EXERCISE PROMPT:
Only the lines from the beginning of the data below through the line containing "EmptyString => (0, Some" belong in the response, each copied exactly.

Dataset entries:
>>>
Definition Query1 (q : V1.Query) (s : server1)
    : server1 * (option (V1.Response string) * option error) :=
  match query_error s with
  | Some e => (s, (None, Some e))
  | None =>
      if String.eqb (response_error s) "" then
        let n := length (List.filter (counted (V1.Command q)) (stored1 s)) in
        let series :=
          match n with
          | O => []
          | _ => [ {| V1.Values := [ ["1970-01-01T00:00:00Z"; Sprint_int (Z.of_nat n)] ] |} ]
          end in
        (s, (Some {| V1.Results := [ {| V1.Series := series; V1.ResultErr := "" |} ];
                     V1.Err := "" |}, None))
      else
        (s, (Some {| V1.Results := []; V1.Err := response_error s |}, None))
  end.

(** [Response.Error] of the client library: the error of the response, or
    the first error of a result. *)
Definition Error1 (r : V1.Response string) : option error :=
  if String.eqb (V1.Err r) "" then
    match List.filter (fun x => negb (String.eqb (V1.ResultErr x) "")) (V1.Results r) with
    | [] => None
    | x :: _ => Some (V1.ResultErr x)
    end
  else Some (V1.Err r).

Definition digit (c : Ascii.ascii) : option Z :=
  let n := Z.of_nat (Ascii.nat_of_ascii c) in
  if (48 <=? n) && (n <=? 57) then Some (n - 48) else None.

Fixpoint digits (s : string) (acc : Z) : option Z :=
  match s with
  | EmptyString => Some acc
  | String c s' =>
      match digit c with
      | Some d => digits s' (10 * acc + d)
      | None => None
      end
  end.

(** [strconv.Atoi] on a decimal numeral with an optional sign. *)
Definition Atoi (s : string) : Z * option error :=
  let '(negative, body) :=
    match s with
    | String c rest =>
        if Ascii.eqb c (Ascii.ascii_of_nat 45) then (true, rest)
        else if Ascii.eqb c (Ascii.ascii_of_nat 43) then (false, rest)
        else (false, s)
    | EmptyString => (false, s)
    end in
  match body with
  | EmptyString => (0, Some "strconv.Atoi: invalid syntax")
  | _ =>
      match digits body 0 with
      | None => (0, Some "strconv.Atoi: invalid syntax")
      | Some n =>
          let v := if negative then - n else n in
          if v <? GoInt.min_int then (GoInt.min_int, Some "strconv.Atoi: value out of range")
          else if GoInt.max_int <? v then (GoInt.max_int, Some "strconv.Atoi: value out of range")
          else (v, None)
      end
  end.

#[global] Instance client1 : V1.Client server1 string := {|
  V1.influx_Write := Write1;
  V1.influx_Query := Query1;
  V1.influx_Close s := (s, None);
  V1.Response_Error := Error1;
  V1.Sprint v := v;
  V1.Atoi := Atoi;
  V1.UnixNano := clock1
|}.

Definition server1_up : server1 :=
  {| stored1 := []; clock1 := 0; write_error := None; query_error := None;
     response_error := "" |}.

(** Every write is refused. *)
Definition server1_refusing : server1 :=
  {| stored1 := []; clock1 := 0; write_error := Some "connection refused";
     query_error := None; response_error := "" |}.

(** The query cannot be sent. *)
Definition server1_unreachable : server1 :=
  {| stored1 := []; clock1 := 0; write_error := Some "connection refused";
     query_error := Some "connection refused"; response_error := "" |}.

(** The query is answered with an error. *)
Definition server1_no_database : server1 :=
  {| stored1 := []; clock1 := 0; write_error := None; query_error := None;
     response_error := "database not found: iot_writes" |}.

(** A server of the 2.x line. *)
Record server2 := {
  stored2 : list Point;
  clock2 : Z;
  query_error2 : option error
}.

Definition Query2 (q : string) (s : server2)
    : server2 * (V2.QueryTableResult * option error) :=
  match query_error2 s with
  | Some e => (s, ({| V2.Next := false; V2.Err := None; V2.temperature := V2.DOther |}, Some e))
  | None =>
      let n := length (List.filter (fun pt => String.eqb q (V2.count_query (pt_name pt))) (stored2 s)) in
      match n with
      | O => (s, ({| V2.Next := false; V2.Err := None; V2.temperature := V2.DOther |}, None))
      | _ => (s, ({| V2.Next := true; V2.Err := None;
                     V2.temperature := V2.DInt64 (Z.of_nat n) |}, None))
      end
  end.

#[global] Instance client2 : V2.Client server2 := {|
  V2.WritePoint pt s :=
    {| stored2 := stored2 s ++ [pt]; clock2 := clock2 s + 1; query_error2 := query_error2 s |};
  V2.Query := Query2;
  V2.influx_Close s := s;
  V2.UnixNano := clock2
|}.

Definition server2_up : server2 :=
  {| stored2 := []; clock2 := 0; query_error2 := None |}.

Definition server2_unauthorized : server2 :=
  {| stored2 := []; clock2 := 0; query_error2 := Some "unauthorized access" |}.

(** A backend that accepts and forgets everything. *)
#[global] Instance null : Writer unit := {|
  Write _ _ _ b := (b, []);
  Count _ b := (b, Returns (0, None));
  Close b := (b, None)
|}.

Definition config (type : string) (threads seconds lines : Z) (skip : bool) : Config :=
  {| writerType := type; threadsCount := threads; secondsCount := seconds;
     batchSize := 1000; authToken := "my-token"; lineProtocolsCount := lines;
     skipCount := skip; measurementName := "sensor_0" |}.

(** Schedules: [n] steps of one goroutine in a row. *)
Definition runs (t : tid) (n : nat) : list tid := repeat t n.

(** [main] up to [wg.Wait()] with [n] workers: lines 53-99. *)
Definition start (n : nat) : list tid := runs TMain (n + 4).

(** The default flags, with a large [-lineProtocolsCount]. *)
Definition overflowing : Config := config "CLIENT_GO_V2" 2000 30 153722867280913 false.

(** One worker, four seconds, as many ticks per second as an [int] holds. *)
Definition wrapping : Config := config "CLIENT_GO_V2" 1 4 9223372036854775807 true.

(** No tick per second. *)
Definition tickless : Config := config "CLIENT_GO_V2" 1 1 0 true.

(** A negative number of workers. *)
Definition negative : Config := config "CLIENT_GO_V2" (-1) 1 1 true.

(** Scenario A of the specification. *)
Definition scenarioA : Config := config "CLIENT_GO_V1" 1 2 3 true.

(** Two workers, one second, two ticks per second, on either adapter. *)
Definition small1 : Config := config "CLIENT_GO_V1" 2 1 2 false.
Definition small2 : Config := config "CLIENT_GO_V2" 2 1 2 false.

End Sim.

(** ** Counting over the workers and over the trace *)

(** The sum of [f] over the started workers. *)
Definition total (f : goroutine -> Z) (ws : list goroutine) : Z :=
  fold_right (fun w acc => f w + acc) 0 ws.

Definition has_returned (w : goroutine) : bool :=
  match g_pc w with
  | Returned => true
  | _ => false
  end.

(** The number of workers whose deferred [wg.Done()] has run. *)
Definition returned (ws : list goroutine) : Z :=
  total (fun w => Z.b2z (has_returned w)) ws.

(** What comes in a trace after the first event that satisfies [p]. *)
Fixpoint after (p : event -> bool) (tr : list event) : list event :=
  match tr with
  | [] => []
  | e :: tr' => if p e then tr' else after p tr'
  end.

(** The events of the worker in slot [g] together with the closing of the
    stop channel. *)
Definition view (g : nat) (tr : list event) : list event :=
  List.filter (fun e => of_worker g e || is_signal e) tr.

(** [Count] or [Close] is called. *)
Definition is_backend_call (e : event) : bool := is_count e || is_close e.

(** A worker does something: a look at the channel, a progress line, a
    submission, a line printed by the adapter. *)
Definition is_worker_event (e : event) : bool :=
  match e with
  | EPoll _ _ _ | EProgress _ _ | EWrite _ _ _ _ | ELog _ _ => true
  | _ => false
  end.

(** A look at the stop channel that found it open. *)
Definition is_open_poll (e : event) : bool :=
  match e with
  | EPoll _ _ false => true
  | _ => false
  end.

(** A look at the stop channel that found it closed. *)
Definition is_closed_poll (e : event) : bool :=
  match e with
  | EPoll _ _ true => true
  | _ => false
  end.

(** The number of submissions in a trace. *)
Definition written (tr : list event) : Z := Z.of_nat (length (List.filter is_write tr)).

(** ** The worker after the signal *)

Definition at_write (pc : wpc) : nat :=
  match pc with
  | AtWrite _ _ _ => 1
  | _ => 0
  end.

(** With the channel closed, the worker has not seen it open since, and it
    has submitted once at most since, the submission it may stand at
    included. *)
Definition draining (c : chan) (pc : wpc) (l : list event) : Prop :=
  match c with
  | Open => existsb is_signal l = false
  | Closed =>
      existsb is_signal l = true /\
      none_of is_open_poll (after is_signal l) /\
      (length (seqnos (after is_signal l)) + at_write pc <= 1)%nat
  end.

(** The number of steps that a worker can still take once the channel is
    closed. *)
Definition drain_rank (pc : wpc) : nat :=
  match pc with
  | AtWrite _ _ _ => 4
  | AtTick _ _ _ => 3
  | AtSleep _ => 2
  | AtBatch _ => 1
  | Returned => 0
  end.

Definition is_step_of (g : nat) (t : tid) : bool :=
  match t with
  | TWorker g' => Nat.eqb g' g
  | _ => false
  end.

(** ** The point of a tick

    What both adapters build: lines 156-160 and 200-204. *)
Definition tick_point (measurementName : string) (id iteration now : Z) : Point :=
  {| pt_name := measurementName;
     pt_tags := [("id", Sprint_int id)];
     pt_fields := [("temperature", Sprint_int now)];
     pt_time := iteration |}.

(** What [main] ends with after [Close] (lines 122-124). *)
Definition close_status (r : option error) : status :=
  match r with
  | None => Exited
  | Some err => Panicked (PError err)
  end.

(** The error of [WriterV2.Count] when the result has no row (lines 178-183). *)
Definition no_row_error (r : V2.QueryTableResult) : error :=
  match V2.Err r with
  | Some err => err
  | None => "unknown error"
  end.


(** ** What is left to submit

    The submissions that a worker standing at [pc] makes if it is never
    stopped. *)
Definition budget (sec lpc : Z) (pc : wpc) : Z :=
  match pc with
  | AtBatch i => (sec + 1 - i) * lpc
  | AtTick i j e => (e - j) + (sec - i) * lpc
  | AtWrite i j e => (e - j) + (sec - i) * lpc
  | AtSleep i => (sec - i) * lpc
  | Returned => 0
  end.

(** ** The steps that are left

    A bound on the number of steps that a goroutine can still take, for a
    worker that is never stopped: a batch has fewer than [2 ^ 64] ticks, and
    a tick takes two steps. *)









(** * Properties *)

(** ** Go's [int] *)


Lemma wrap_small z : GoInt.in_range z -> GoInt.wrap z = z.
Proof.
  unfold GoInt.in_range, GoInt.wrap, GoInt.min_int, GoInt.max_int. intros H.
  rewrite Z.mod_small; lia.
Qed.

Lemma wrap_mul_l a b : GoInt.wrap (GoInt.wrap a * b) = GoInt.wrap (a * b).
Proof.
  unfold GoInt.wrap.
  replace ((a + 2 ^ 63) mod 2 ^ 64 - 2 ^ 63)
    with (a - 2 ^ 64 * ((a + 2 ^ 63) / 2 ^ 64))
    by (pose proof (Z.div_mod (a + 2 ^ 63) (2 ^ 64) ltac:(lia)); lia).
  f_equal.
  replace ((a - 2 ^ 64 * ((a + 2 ^ 63) / 2 ^ 64)) * b + 2 ^ 63)
    with (a * b + 2 ^ 63 + (- ((a + 2 ^ 63) / 2 ^ 64) * b) * 2 ^ 64) by ring.
  apply Z.mod_add. lia.
Qed.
<<<
REPLY:
Definition Query1 (q : V1.Query) (s : server1)
    : server1 * (option (V1.Response string) * option error) :=
  match query_error s with
  | Some e => (s, (None, Some e))
  | None =>
      if String.eqb (response_error s) "" then
        let n := length (List.filter (counted (V1.Command q)) (stored1 s)) in
        let series :=
          match n with
          | O => []
          | _ => [ {| V1.Values := [ ["1970-01-01T00:00:00Z"; Sprint_int (Z.of_nat n)] ] |} ]
          end in
        (s, (Some {| V1.Results := [ {| V1.Series := series; V1.ResultErr := "" |} ];
                     V1.Err := "" |}, None))
      else
        (s, (Some {| V1.Results := []; V1.Err := response_error s |}, None))
  end.

(** [Response.Error] of the client library: the error of the response, or
    the first error of a result. *)
Definition Error1 (r : V1.Response string) : option error :=
  if String.eqb (V1.Err r) "" then
    match List.filter (fun x => negb (String.eqb (V1.ResultErr x) "")) (V1.Results r) with
    | [] => None
    | x :: _ => Some (V1.ResultErr x)
    end
  else Some (V1.Err r).

Definition digit (c : Ascii.ascii) : option Z :=
  let n := Z.of_nat (Ascii.nat_of_ascii c) in
  if (48 <=? n) && (n <=? 57) then Some (n - 48) else None.

Fixpoint digits (s : string) (acc : Z) : option Z :=
  match s with
  | EmptyString => Some acc
  | String c s' =>
      match digit c with
      | Some d => digits s' (10 * acc + d)
      | None => None
      end
  end.

(** [strconv.Atoi] on a decimal numeral with an optional sign. *)
Definition Atoi (s : string) : Z * option error :=
  let '(negative, body) :=
    match s with
    | String c rest =>
        if Ascii.eqb c (Ascii.ascii_of_nat 45) then (true, rest)
        else if Ascii.eqb c (Ascii.ascii_of_nat 43) then (false, rest)
        else (false, s)
    | EmptyString => (false, s)
    end in
  match body with
  | EmptyString => (0, Some "strconv.Atoi: invalid syntax")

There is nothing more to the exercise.